We are not quite golden yet, however. What if we want to extend this to higher homotopies? That is, suppose we have two homotopies $p,q:h\sim k$ and a 2-homotopy $p\circ f \sim q\circ f$ ; can we conclude that $p\sim q$ ? This definition seems insufficient to show that without funext. Since we are assuming directly that functions and homotopies extend, maybe we need to assume directly that all higher homotopies extend as well. But is that possible?

Looking back at our chosen definition of equivalence, we are struck by the fact that it treats paths and points in an entirely analogous way. Moreover, clauses (1) and (2) are completely independent; neither depends on the other! Therefore, it admits a very simple recursive extension to all higher paths. We define what it means for a map $f:X\to Y$ to be n-path-split by recursion on n as follows:

Every map is (uniquely) 0-path-split.
$f$ is $(n+1)$ -path-split if (1) it is split surjective, and (2) for all $x,y:X$ , the induced map $\mathrm{ap}_f : (x=y) \to (f x = f y)$ is $n$ -path-split.

Thus, our previous notion of equivalence is what we now call “2-path-split”. It’s not hard to show by induction that (assuming funext) “n-path-split” is a good notion of equivalence whenever $n\ge 2$ . Moreover, we can put them all together: say that $f$ is ∞-path-split if it is n-path-split for all n. This is also a good notion of equivalence (since by funext, the dependent product of hprops is an hprop).

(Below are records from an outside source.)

(* ===== verification/NameText.v ===== *)
(** Conversion between dotted text and length-byte notation: [str2rhn] and
    [parsestr2rhn] of [pdnsd/src/helpers.c]. *)
From S2P Require Import Prelude Names.

(** The inner loop of [str2rhn] and of [parsestr2rhn]: [next j] reads the
    character at [j], [Some None] when the loop condition fails there.  The
    result is the final [j], or [None] for the early return. *)
Fixpoint copy_label (fuel : nat) (next : nat -> option (option Z)) (rhn : list Z)
    (j jlim : nat) : option (option nat * list Z) :=
  match fuel with
  | O => None
  | S f =>
      c ← next j;
      match c with
      | None => Some (Some j, rhn)
      | Some c =>
          if (jlim <=? j) then Some (None, rhn)
          else rhn' ← wr rhn (j + 1) c; copy_label f next rhn' (j + 1) jlim
      end
  end.

Definition jlimit (i : nat) : nat :=
  if (DNSNAMEBUFSIZE - 2 <? i + 63) then DNSNAMEBUFSIZE - 2 else i + 63.

Definition str2rhn_next (str : list Z) (j : nat) : option (option Z) :=
  c ← rd str j; Some (if ((c =? 0) || (c =? 46))%Z then None else Some c).

Fixpoint str2rhn_loop (fuel : nat) (str rhn : list Z) (i : nat) : option (bool * list Z) :=
  match fuel with
  | O => None
  | S f =>
      '(r, rhn1) ← copy_label (S DNSNAMEBUFSIZE) (str2rhn_next str) rhn i (jlimit i);
      match r with
      | None => Some (false, rhn1)
      | Some j =>
          c ← rd str j;
          if (c =? 0)%Z then
            rhn2 ← wr rhn1 i 0;
            Some (negb ((i <? j) || (i =? 0)), rhn2)
          else if (j <=? i) then Some (false, rhn1)
          else rhn2 ← wr rhn1 i (u8 (Z.of_nat (j - i))); str2rhn_loop f str rhn2 (j + 1)
      end
  end.

Definition str2rhn (str rhn : list Z) : option (bool * list Z) :=
  c0 ← rd str 0;
  root ← (if (c0 =? 46)%Z then c1 ← rd str 1; Some (c1 =? 0)%Z else Some false);
  if (root : bool) then rhn' ← wr rhn 0 0; Some (true, rhn')
  else str2rhn_loop (S DNSNAMEBUFSIZE) str rhn 0.

(** The messages of [parsestr2rhn]; [PE_none] is the null pointer it returns on success. *)
Inductive parse_err :=
  | PE_none
  | PE_element_too_long   (* "Domain name element too long" *)
  | PE_empty_element      (* "Empty name element in domain name" *)
  | PE_empty_name.        (* "Empty domain name not allowed" *)

#[export] Instance parse_err_eq_dec : EqDecision parse_err.
Proof. solve_decision. Defined.

Definition parsestr2rhn_next (str : list Z) (len j : nat) : option (option Z) :=
  if (j <? len) then c ← rd str j; Some (if ((c =? 0) || (c =? 46))%Z then None else Some c)
  else Some None.

(** [j<len && str[j]] *)
Definition more_input (str : list Z) (len j : nat) : option bool :=
  if (j <? len) then c ← rd str j; Some (negb (c =? 0)%Z) else Some false.

Definition parsestr2rhn_end (rhn : list Z) (i : nat) : option (parse_err * list Z) :=
  rhn' ← wr rhn i 0;
  Some (if (i =? 0) then PE_empty_name else PE_none, rhn').

Fixpoint parsestr2rhn_loop (fuel : nat) (str : list Z) (len : nat) (rhn : list Z) (i : nat)
    : option (parse_err * list Z) :=
  match fuel with
  | O => None
  | S f =>
      '(r, rhn1) ← copy_label (S DNSNAMEBUFSIZE) (parsestr2rhn_next str len) rhn i (jlimit i);
      match r with
      | None => Some (PE_element_too_long, rhn1)
      | Some j =>
          more ← more_input str len j;
          if (j <=? i) then
            if (more : bool) then Some (PE_empty_element, rhn1) else parsestr2rhn_end rhn1 i
          else
            rhn2 ← wr rhn1 i (u8 (Z.of_nat (j - i)));
            if more then parsestr2rhn_loop f str len rhn2 (j + 1)
            else parsestr2rhn_end rhn2 (j + 1)
      end
  end.

Definition parsestr2rhn (str : list Z) (len : nat) (rhn : list Z) : option (parse_err * list Z) :=
  root ← (if (0 <? len) then
            c0 ← rd str 0;
            if (c0 =? 46)%Z then
              if (len =? 1) then Some true else c1 ← rd str 1; Some (c1 =? 0)%Z
            else Some false
          else Some false);
  if (root : bool) then rhn' ← wr rhn 0 0; Some (PE_none, rhn')
  else parsestr2rhn_loop (S DNSNAMEBUFSIZE) str len rhn 0.

(** ** Specification: dotted text *)

(** The text of a label: no dot, no NUL. *)
Definition wf_text (l : list Z) : Prop :=
  wf_label l /\ Forall (fun c => c <> 0 /\ c <> 46)%Z l.

Definition dotted (ls : list (list Z)) : list Z := concat (map (fun l => l ++ [46%Z]) ls).

(** [text] is the C string at the start of the object [str]. *)
Definition cstr (str text : list Z) : Prop :=
  Forall (fun c => c <> 0)%Z text /\ exists r, str = text ++ 0%Z :: r.

(** [text] is the input [parsestr2rhn] looks at: the first [len] characters,
    up to a NUL if there is one. *)
Definition cstr_upto (str : list Z) (len : nat) (text : list Z) : Prop :=
  Forall (fun c => c <> 0)%Z text /\
  (exists r, str = text ++ r) /\
  (length text = len \/ (length text < len /\ exists r, str = text ++ 0%Z :: r)).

The notions of n-path-split as n goes to infinity are closely related to the higher notions of coherent adjoint equivalence. We expect, from homotopy theory, that if instead of cutting off the definition of half-adjoint equivalence after one 2-path coherence, we added also the second 2-coherence and one 3-coherence, or both 2- and 3-coherences and a 4-coherence, etc., we would get good notions of equivalence. At each step we add two new data; if we added only one, we would no longer have a good notion. The tower of path-splitness is entirely analogous, but easier to express and work with internally, because the two new data we add at each step don’t depend on the data added at any previous step; they depend only on the original map $f$ .

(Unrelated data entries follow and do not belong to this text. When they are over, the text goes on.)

Lemma first_loop_complete ls : forall f p h c newsz acc T,
  name_at msg msgsz p ls h c -> h <= 255 -> c <= newsz ->
  length (enc_labels acc ++ T) = DNSNAMEBUFSIZE ->
  length (enc_name (acc ++ ls)) <= DNSNAMEBUFSIZE -> length ls < f ->
  exists T', first_loop f msg msgsz p newsz (enc_labels acc ++ T) (length (enc_labels acc)) =
    Some (inl (length (enc_name (acc ++ ls)), enc_name (acc ++ ls) ++ T'), newsz - c).
Proof.
  induction ls as [|l ls IH]; intros f p h c newsz acc T Hna Hh Hc HT Hfit Hf;
    (destruct f as [|f]; [simpl in Hf; lia|]);
    inversion Hna as [? Hlt Hr|? ? ? ? c' [Hwl Hbl] Hlt Hr Hrb Hna'|? hi lo ? h' c' Hlt Hr Hhi Hlo Hin Hna'];
    subst; [|by eapply first_loop_ptr| |by eapply first_loop_ptr]; cbn [first_loop]; rewrite Hr; sbind.
  - bool_false (0x3f <? 0)%Z. rewrite app_nil_r in *.
    destruct (store_end acc T HT ltac:(rewrite length_enc_name in Hfit; lia)) as (T' & -> & _). sbind.
    exists T'. cbn [Z.eqb]. rewrite length_enc_name. do 5 f_equal. lia.
  - bool_false (0x3f <? Z.of_nat (length l))%Z. rewrite Nat2Z.id.
    assert (Hfit2 : length (enc_labels acc) + 1 + length l <= DNSNAMEBUFSIZE - 1)
      by (rewrite enc_name_app, enc_name_cons, !length_app, length_enc_label, length_enc_name in Hfit; lia).
    assert (Hin : p + 1 + length l <= length msg) by lia.
    destruct (store_label acc T (p + 1) (length l) HT Hin Hwl Hfit2) as ((tgt1 & -> & Hl1 & Hcp) & Hl2 & Hl3).
    sbind. bool_false (Z.of_nat (length l) =? 0)%Z. bool_false (msgsz <=? p + 1 + length l).
    pose proof (name_at_lt _ _ _ _ _ _ Hna') as (_ & Hc' & _). bool_false (newsz - 1 <=? length l).
    bool_false (DNSNAMEBUFSIZE - 1 <? length (enc_labels acc) + 1 + length l). rewrite Hcp. sbind.
    assert (Hsl : take (length l) (drop (p + 1) msg) = l).
    { unfold rd_bytes in Hrb. rewrite decide_True in Hrb by done. by injection Hrb. }
    rewrite Hsl in *. rewrite <- Hl3.
    destruct (IH f (p + 1 + length l) h c' (newsz - 1 - length l) (acc ++ [l]) (drop (1 + length l) T))
      as (T' & ->); [done|lia|lia|done|by rewrite <- app_assoc|simpl in Hf; lia|].
    exists T'. rewrite <- app_assoc. do 2 f_equal. lia.
Qed.
End Decompress.

Lemma decompress_name_ok (msg : list Z) (msgsz src sz : nat) (tgt : list Z) ls h c :
  bytes msg -> msgsz <= length msg -> length tgt = DNSNAMEBUFSIZE ->
  name_at msg msgsz src ls h c -> h <= 255 -> c <= sz -> wf_name ls ->
  exists T, decompress_name msg msgsz src sz tgt =
    Some {| dr_rc := RC_OK; dr_src := src + c; dr_sz := sz - c; dr_len := length (enc_name ls);
            dr_tgt := enc_name ls ++ T |}.
Proof.
  intros Hb Hsz Ht Hna Hh Hc [Hw Hl]. pose proof (name_at_lt _ _ _ _ _ _ Hna) as (Hlt & Hc1 & Hend).
  destruct (first_loop_complete msg msgsz Hb Hsz ls (S DNSNAMEBUFSIZE) src h c sz [] tgt)
    as (T & Hrun); [done|done|done|done|done| |].
  { pose proof (labels_le_length _ Hw). rewrite length_enc_name in Hl. lia. }
  change (enc_labels [] ++ tgt) with tgt in Hrun. change (length (enc_labels [])) with 0 in Hrun.
  exists T. unfold decompress_name.
  bool_false (sz =? 0). bool_false (msgsz <=? src). rewrite Hrun. sbind.
  do 2 f_equal. lia.
Qed.

Lemma decompress_name_spec (msg : list Z) (msgsz src sz : nat) (tgt : list Z) :
  bytes msg -> msgsz <= length msg -> length tgt = DNSNAMEBUFSIZE ->
  exists r, decompress_name msg msgsz src sz tgt = Some r /\ length (dr_tgt r) = DNSNAMEBUFSIZE /\
    (dr_rc r = RC_OK \/ dr_rc r = RC_FORMAT \/ dr_rc r = RC_TRUNC) /\
    (dr_rc r = RC_OK -> exists ls h c T, name_at msg msgsz src ls h c /\ wf_name ls /\
        dr_tgt r = enc_name ls ++ T /\ dr_len r = length (enc_name ls) /\
        c <= sz /\ dr_src r = src + c /\ dr_sz r = sz - c) /\
    (dr_rc r <> RC_OK -> dr_src r = src /\ dr_sz r = sz) /\
    (forall ls h c, name_at msg msgsz src ls h c -> h <= 255 -> c <= sz -> wf_name ls -> dr_rc r = RC_OK).
Proof.
  intros Hb Hsz Ht.
  assert (Hcomp : forall r, decompress_name msg msgsz src sz tgt = Some r ->
    forall ls h c, name_at msg msgsz src ls h c -> h <= 255 -> c <= sz -> wf_name ls -> dr_rc r = RC_OK).
  { intros r Hr ls h c H1 H2 H3 H4.
    destruct (decompress_name_ok msg msgsz src sz tgt ls h c) as [T E]; [done..|].
    rewrite E in Hr. by injection Hr as <-. }
  unfold decompress_name in *.
  destruct (sz =? 0) eqn:E0; boolp.
  { eexists. split_and!; [done|done|by auto|intros [=]|done|by apply Hcomp]. }
  destruct (msgsz <=? src) eqn:E1; boolp.
  { eexists. split_and!; [done|done|by auto|intros [=]|done|by apply Hcomp]. }
  destruct (first_loop_spec msg msgsz Hb Hsz (S DNSNAMEBUFSIZE) src sz [] tgt) as ([e newsz] & Hrun & He & Hs);
    [lia|lia|done|by apply Nat.ltb_lt|by apply Nat.ltb_lt|].
  change (enc_labels [] ++ tgt) with tgt in Hrun. change (length (enc_labels [])) with 0 in Hrun.
  rewrite Hrun in *. revert Hcomp. sbind. cbn [fst snd] in *. intros Hcomp.
  destruct e as [[tpos tgt']|[rc tgt']].
  - destruct Hs as (ls & h & c & T & Hna & -> & Hc).
    destruct He as (ls' & h' & c' & T' & Hna' & Htgt & -> & Hlen). cbn [app] in *.
    apply enc_name_inj in Htgt as [<- <-]; [|by eapply name_at_wf..].
    eexists. split; [done|]. split_and!; [done|by auto| |done|by apply Hcomp]. intros _. cbn.
    exists ls, h, c, T. split_and!; try done; try lia.
    split; [by eapply name_at_wf|]. rewrite length_app in Hlen. lia.
  - destruct He as [Hrc Hlen]. eexists. split; [done|].
    split_and!; [done|by destruct Hrc; auto| |done|by apply Hcomp]. cbn. intros ->. by destruct Hrc.
Qed.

If we now funext-reduce ∞-path-splitness in the case of a precomposition map, we get a notion of universal property, expressed completely in terms of homotopies, that can deal with all higher homotopies as well. Given $f:A\to B$ , we define what it means for a type family $C:B\to \mathcal{U}$ to be n-extendable along $f$ :

Every $C$ is (uniquely) 0-extendable along $f$ .
$C$ is $(n+1)$ -extendable along $f$ if (1) for every $g:\prod_{a:A} C(f(a))$ we have a $\mathrm{rec}(g) : \prod_{b:B} C(b)$ such that $\mathrm{rec}(g) \circ f \sim g$ , and (2) for all $h,k:\prod_{b:B} C(b)$ , the family $\lambda b . (h b = k b)$ is $n$ -extendable.

Similarly, we have ∞-extendable families. We can now express an equivalence such as $(-\circ f): (\bigcirc A \to B) \to (A\to B)$ by saying that the constant family $\lambda (x:\bigcirc A). B$ is ∞-extendable along $f:A\to \bigcirc A$ . Note that we’ve come almost full circle: this is very close to the induction principles we began with, except that we’re only allowing “induction” into families of a very special recursively defined sort.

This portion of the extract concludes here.